Exercise details: Below are some records. Return exactly the lines from the one with "- etransitivity; [exact" to the one with "Implicit Types (x : World N T W).", and nothing else.

The input:

/---

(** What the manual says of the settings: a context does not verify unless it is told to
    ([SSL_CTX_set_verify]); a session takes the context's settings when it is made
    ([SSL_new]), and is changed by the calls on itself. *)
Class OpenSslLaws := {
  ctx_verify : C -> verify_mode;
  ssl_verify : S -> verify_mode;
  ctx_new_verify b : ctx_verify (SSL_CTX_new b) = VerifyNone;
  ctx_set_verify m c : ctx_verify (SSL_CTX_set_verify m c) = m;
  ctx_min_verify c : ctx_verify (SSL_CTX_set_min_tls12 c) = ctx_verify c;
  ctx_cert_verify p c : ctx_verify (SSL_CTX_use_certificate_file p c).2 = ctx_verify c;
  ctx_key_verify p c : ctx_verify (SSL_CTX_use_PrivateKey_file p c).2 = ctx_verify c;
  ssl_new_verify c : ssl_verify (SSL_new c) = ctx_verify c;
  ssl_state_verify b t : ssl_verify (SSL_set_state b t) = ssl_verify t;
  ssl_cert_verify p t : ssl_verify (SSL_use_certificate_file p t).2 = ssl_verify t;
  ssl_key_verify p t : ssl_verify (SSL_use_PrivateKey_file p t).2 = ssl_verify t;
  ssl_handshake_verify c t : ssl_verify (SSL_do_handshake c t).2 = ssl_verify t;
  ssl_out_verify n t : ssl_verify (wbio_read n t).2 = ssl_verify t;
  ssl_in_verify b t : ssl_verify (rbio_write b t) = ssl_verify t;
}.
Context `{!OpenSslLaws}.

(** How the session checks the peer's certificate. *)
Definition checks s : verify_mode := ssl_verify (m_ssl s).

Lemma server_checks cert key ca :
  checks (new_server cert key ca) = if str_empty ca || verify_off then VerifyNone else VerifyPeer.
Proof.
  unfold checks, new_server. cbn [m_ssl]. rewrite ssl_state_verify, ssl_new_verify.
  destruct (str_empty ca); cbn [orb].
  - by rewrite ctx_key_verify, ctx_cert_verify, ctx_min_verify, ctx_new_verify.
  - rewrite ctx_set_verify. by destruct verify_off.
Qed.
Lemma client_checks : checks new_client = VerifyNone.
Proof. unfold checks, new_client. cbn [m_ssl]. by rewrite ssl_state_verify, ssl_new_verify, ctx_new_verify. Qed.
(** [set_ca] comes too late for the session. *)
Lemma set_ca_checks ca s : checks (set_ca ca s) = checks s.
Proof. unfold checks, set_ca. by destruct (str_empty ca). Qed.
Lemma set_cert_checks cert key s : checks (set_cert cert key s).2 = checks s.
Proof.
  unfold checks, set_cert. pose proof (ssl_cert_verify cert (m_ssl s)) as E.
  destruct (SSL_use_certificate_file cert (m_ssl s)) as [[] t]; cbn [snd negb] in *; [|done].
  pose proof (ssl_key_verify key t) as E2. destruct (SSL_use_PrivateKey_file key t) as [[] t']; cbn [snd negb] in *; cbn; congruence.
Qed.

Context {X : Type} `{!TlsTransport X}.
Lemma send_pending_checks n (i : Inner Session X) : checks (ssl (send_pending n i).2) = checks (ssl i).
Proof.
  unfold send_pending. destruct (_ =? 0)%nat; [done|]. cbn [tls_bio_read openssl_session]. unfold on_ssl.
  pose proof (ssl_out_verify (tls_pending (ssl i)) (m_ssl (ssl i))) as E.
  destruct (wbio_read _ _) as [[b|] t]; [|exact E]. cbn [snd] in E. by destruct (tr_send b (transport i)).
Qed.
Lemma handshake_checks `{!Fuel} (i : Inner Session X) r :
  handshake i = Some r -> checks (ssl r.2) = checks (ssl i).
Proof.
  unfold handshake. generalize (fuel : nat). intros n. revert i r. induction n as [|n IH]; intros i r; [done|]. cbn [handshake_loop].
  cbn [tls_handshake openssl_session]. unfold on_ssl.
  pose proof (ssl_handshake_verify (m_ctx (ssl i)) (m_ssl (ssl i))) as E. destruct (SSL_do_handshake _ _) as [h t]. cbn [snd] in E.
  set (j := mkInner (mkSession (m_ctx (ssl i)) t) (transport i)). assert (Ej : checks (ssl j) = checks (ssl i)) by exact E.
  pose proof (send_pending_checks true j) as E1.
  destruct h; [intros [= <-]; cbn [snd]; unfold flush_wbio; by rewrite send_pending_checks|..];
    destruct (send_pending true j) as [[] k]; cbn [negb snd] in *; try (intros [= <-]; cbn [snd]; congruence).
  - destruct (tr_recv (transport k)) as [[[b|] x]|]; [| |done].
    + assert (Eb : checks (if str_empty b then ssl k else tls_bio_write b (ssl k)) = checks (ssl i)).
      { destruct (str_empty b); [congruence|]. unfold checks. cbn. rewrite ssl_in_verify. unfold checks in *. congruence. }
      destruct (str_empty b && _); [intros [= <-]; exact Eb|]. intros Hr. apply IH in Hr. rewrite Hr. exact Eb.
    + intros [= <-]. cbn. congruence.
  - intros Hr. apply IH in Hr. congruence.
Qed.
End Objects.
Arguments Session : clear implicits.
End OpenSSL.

\---
/---

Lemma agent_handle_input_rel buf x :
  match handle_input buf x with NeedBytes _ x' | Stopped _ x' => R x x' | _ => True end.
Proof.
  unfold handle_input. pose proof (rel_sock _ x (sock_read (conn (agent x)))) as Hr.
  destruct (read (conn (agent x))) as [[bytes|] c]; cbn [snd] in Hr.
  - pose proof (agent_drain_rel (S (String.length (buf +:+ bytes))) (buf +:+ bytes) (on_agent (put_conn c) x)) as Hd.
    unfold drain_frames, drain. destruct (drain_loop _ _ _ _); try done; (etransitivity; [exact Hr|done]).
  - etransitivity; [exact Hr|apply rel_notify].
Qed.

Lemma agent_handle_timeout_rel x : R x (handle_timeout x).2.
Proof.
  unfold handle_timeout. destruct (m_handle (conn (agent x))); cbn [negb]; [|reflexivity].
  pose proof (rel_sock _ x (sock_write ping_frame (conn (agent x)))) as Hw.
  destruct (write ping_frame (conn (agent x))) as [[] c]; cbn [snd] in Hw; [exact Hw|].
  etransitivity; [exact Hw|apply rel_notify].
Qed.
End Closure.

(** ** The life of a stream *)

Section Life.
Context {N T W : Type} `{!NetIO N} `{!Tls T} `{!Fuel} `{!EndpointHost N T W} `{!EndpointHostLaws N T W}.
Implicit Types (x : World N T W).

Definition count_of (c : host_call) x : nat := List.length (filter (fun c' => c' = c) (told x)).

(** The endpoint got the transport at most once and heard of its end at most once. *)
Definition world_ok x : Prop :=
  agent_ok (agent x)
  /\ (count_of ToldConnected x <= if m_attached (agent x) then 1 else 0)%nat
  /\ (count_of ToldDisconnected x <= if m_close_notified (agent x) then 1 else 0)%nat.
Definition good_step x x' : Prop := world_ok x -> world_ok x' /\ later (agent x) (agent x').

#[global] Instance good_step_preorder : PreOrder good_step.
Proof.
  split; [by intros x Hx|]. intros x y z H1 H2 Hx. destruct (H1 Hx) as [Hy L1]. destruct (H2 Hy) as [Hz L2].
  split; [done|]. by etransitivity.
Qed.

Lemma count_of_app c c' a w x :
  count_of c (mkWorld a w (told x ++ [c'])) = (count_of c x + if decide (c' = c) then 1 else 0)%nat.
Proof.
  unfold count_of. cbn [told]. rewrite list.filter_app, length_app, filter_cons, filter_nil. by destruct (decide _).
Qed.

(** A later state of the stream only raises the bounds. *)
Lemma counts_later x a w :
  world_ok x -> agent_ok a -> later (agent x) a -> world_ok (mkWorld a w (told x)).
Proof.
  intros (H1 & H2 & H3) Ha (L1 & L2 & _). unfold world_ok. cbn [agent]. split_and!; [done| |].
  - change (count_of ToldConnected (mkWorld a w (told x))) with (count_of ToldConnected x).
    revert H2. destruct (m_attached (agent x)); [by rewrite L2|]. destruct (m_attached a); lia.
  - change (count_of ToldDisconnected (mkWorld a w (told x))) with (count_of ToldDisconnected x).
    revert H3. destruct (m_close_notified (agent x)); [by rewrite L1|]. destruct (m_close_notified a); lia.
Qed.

\---
/---

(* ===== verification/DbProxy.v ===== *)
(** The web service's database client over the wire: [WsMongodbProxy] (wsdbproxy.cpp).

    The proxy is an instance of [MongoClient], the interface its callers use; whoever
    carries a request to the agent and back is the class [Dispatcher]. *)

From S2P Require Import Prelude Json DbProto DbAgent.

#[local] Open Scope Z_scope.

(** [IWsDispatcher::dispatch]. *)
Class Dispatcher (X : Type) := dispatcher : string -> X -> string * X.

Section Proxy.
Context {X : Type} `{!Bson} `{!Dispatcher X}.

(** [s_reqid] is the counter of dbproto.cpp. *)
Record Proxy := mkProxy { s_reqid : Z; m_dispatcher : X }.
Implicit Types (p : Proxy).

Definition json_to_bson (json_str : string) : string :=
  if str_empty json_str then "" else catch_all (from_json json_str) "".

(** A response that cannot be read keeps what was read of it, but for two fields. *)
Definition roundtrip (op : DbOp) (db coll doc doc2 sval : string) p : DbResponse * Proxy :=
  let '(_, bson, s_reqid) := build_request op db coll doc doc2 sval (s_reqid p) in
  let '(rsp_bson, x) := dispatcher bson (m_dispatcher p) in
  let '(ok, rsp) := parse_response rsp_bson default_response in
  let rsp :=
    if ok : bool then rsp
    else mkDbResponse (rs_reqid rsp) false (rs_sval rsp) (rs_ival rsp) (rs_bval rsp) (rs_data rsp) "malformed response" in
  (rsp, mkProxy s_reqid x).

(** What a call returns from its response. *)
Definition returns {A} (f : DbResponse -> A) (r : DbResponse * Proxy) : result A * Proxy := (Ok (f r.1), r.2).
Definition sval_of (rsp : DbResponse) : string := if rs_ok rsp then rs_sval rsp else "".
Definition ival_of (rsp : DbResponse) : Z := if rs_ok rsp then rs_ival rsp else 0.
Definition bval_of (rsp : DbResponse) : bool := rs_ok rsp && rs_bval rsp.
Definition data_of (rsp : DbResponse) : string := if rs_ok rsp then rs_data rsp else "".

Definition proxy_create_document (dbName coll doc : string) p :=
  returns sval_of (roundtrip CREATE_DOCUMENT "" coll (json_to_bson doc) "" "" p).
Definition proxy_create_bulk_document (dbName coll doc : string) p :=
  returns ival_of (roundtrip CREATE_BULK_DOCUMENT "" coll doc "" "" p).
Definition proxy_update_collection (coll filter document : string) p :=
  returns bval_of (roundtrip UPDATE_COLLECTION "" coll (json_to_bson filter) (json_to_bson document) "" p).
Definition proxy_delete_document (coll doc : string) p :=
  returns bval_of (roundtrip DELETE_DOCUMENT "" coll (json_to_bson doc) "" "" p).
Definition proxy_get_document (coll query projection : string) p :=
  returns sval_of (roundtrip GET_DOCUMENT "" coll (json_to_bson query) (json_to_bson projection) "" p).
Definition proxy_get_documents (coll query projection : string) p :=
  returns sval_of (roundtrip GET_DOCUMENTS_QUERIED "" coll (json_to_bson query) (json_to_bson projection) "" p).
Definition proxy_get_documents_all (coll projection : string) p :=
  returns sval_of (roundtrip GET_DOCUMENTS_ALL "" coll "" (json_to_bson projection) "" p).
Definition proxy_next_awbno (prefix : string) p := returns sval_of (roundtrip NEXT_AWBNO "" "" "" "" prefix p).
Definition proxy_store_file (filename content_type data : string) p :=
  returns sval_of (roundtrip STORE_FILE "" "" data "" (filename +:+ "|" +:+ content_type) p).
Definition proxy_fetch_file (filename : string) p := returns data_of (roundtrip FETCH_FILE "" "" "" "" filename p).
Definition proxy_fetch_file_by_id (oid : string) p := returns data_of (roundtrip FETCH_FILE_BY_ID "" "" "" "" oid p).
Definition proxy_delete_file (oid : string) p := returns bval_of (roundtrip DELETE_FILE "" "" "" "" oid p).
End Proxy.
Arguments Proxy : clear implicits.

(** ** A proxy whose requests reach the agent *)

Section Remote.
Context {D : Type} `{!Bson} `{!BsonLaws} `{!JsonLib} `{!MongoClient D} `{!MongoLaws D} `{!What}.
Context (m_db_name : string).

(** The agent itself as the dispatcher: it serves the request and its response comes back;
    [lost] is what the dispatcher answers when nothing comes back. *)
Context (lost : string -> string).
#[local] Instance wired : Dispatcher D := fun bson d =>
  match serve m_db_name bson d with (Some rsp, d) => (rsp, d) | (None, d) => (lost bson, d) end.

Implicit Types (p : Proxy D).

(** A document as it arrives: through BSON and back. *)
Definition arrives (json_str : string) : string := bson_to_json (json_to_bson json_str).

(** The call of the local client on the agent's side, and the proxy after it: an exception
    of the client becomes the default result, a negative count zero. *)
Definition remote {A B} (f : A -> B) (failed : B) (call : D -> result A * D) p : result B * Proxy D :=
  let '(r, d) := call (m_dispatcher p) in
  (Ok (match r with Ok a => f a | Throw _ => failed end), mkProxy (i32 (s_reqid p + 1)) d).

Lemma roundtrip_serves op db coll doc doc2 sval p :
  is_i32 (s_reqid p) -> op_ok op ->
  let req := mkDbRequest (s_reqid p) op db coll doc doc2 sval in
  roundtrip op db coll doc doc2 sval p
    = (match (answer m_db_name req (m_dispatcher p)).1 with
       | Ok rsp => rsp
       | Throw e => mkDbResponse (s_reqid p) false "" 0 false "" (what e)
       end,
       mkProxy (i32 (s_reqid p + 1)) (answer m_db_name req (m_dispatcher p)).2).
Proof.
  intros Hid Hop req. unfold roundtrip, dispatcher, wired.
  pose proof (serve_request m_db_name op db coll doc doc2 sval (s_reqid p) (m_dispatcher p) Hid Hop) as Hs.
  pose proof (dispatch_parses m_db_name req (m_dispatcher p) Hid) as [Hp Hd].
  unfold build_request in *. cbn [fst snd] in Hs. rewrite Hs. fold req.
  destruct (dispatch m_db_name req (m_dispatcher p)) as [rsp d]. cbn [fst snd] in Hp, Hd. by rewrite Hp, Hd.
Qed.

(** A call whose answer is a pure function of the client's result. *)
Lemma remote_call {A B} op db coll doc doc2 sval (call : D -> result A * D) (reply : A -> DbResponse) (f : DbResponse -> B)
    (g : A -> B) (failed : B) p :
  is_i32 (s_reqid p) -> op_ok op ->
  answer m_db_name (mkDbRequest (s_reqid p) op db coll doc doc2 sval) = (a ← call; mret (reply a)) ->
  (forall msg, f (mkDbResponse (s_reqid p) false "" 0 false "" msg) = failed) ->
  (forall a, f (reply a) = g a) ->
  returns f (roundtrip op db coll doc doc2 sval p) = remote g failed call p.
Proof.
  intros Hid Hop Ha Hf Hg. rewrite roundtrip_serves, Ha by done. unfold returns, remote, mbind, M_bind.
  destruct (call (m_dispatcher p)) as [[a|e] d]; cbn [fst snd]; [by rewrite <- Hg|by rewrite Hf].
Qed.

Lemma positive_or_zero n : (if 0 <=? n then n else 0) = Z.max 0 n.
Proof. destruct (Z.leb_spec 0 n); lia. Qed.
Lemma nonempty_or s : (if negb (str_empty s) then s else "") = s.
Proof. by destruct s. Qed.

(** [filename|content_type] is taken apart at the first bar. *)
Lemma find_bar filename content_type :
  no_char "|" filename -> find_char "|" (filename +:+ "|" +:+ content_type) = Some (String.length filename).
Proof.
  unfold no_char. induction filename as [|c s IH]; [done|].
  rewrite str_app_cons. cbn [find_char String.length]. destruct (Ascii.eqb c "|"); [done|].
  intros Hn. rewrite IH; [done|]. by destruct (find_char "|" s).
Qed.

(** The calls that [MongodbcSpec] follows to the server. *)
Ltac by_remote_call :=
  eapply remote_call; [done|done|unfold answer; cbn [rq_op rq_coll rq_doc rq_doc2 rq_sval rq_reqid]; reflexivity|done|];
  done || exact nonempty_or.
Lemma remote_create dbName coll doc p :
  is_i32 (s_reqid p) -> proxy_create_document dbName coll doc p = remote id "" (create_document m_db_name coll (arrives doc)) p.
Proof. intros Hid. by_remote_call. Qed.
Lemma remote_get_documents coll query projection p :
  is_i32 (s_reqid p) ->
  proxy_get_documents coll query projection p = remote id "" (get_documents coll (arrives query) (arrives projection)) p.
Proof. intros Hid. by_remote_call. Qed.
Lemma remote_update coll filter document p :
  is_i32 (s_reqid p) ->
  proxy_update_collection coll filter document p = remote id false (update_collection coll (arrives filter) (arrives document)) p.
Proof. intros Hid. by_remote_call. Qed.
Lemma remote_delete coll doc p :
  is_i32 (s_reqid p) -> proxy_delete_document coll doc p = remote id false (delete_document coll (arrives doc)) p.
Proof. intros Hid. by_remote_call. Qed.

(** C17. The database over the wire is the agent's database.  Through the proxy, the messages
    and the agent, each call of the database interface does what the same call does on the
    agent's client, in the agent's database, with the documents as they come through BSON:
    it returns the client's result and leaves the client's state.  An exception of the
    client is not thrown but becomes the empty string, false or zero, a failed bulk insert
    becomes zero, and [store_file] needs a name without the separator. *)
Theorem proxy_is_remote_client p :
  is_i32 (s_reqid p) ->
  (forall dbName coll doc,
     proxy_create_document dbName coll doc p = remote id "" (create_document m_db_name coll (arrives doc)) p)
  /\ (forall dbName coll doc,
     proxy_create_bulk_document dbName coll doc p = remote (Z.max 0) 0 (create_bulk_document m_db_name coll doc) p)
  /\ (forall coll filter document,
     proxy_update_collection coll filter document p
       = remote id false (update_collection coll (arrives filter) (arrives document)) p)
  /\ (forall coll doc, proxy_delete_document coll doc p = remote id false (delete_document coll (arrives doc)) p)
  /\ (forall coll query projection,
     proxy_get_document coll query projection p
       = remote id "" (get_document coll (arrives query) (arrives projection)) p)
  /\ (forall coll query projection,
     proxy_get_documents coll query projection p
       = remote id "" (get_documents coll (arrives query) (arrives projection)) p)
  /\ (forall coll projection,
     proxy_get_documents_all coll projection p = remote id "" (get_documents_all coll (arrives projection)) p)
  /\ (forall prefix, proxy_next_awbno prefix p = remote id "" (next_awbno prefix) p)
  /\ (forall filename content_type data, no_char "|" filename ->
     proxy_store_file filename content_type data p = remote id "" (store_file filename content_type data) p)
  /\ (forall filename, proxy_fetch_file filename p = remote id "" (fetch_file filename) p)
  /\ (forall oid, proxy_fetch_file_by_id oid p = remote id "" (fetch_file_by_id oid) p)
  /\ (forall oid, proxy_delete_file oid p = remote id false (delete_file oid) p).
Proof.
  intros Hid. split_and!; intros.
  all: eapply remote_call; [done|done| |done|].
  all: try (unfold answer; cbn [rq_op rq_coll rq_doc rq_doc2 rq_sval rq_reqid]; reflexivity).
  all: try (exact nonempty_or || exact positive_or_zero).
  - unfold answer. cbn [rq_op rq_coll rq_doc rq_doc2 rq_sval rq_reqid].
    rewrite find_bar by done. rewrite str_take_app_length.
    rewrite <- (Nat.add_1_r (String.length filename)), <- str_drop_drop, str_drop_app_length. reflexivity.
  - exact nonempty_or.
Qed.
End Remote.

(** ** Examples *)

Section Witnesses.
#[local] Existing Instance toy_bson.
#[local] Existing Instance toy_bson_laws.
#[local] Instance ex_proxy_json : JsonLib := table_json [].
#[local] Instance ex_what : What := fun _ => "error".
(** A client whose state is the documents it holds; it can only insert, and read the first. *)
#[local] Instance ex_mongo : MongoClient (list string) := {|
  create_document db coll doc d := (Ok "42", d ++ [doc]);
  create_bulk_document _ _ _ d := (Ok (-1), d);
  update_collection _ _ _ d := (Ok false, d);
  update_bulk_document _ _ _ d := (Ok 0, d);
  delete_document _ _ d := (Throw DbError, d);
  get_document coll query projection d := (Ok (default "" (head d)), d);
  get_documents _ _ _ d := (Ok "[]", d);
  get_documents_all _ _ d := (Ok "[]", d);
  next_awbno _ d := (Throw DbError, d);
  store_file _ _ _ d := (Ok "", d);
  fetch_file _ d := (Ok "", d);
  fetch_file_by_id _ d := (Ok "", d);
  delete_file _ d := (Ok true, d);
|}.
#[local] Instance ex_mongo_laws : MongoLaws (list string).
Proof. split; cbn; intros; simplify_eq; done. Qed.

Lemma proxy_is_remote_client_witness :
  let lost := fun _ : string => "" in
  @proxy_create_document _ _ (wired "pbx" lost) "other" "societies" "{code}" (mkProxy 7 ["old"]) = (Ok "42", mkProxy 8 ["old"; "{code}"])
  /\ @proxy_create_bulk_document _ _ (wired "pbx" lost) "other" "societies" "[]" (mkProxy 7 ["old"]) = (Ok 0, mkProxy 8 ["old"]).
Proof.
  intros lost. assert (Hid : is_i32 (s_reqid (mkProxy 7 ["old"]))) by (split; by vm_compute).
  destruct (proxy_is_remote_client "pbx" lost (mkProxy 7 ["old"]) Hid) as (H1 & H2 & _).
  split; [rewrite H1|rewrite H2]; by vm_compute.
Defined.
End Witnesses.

\---

Written response:
  - etransitivity; [exact Hr|apply rel_notify].
Qed.

Lemma agent_handle_timeout_rel x : R x (handle_timeout x).2.
Proof.
  unfold handle_timeout. destruct (m_handle (conn (agent x))); cbn [negb]; [|reflexivity].
  pose proof (rel_sock _ x (sock_write ping_frame (conn (agent x)))) as Hw.
  destruct (write ping_frame (conn (agent x))) as [[] c]; cbn [snd] in Hw; [exact Hw|].
  etransitivity; [exact Hw|apply rel_notify].
Qed.
End Closure.

(** ** The life of a stream *)

Section Life.
Context {N T W : Type} `{!NetIO N} `{!Tls T} `{!Fuel} `{!EndpointHost N T W} `{!EndpointHostLaws N T W}.
Implicit Types (x : World N T W).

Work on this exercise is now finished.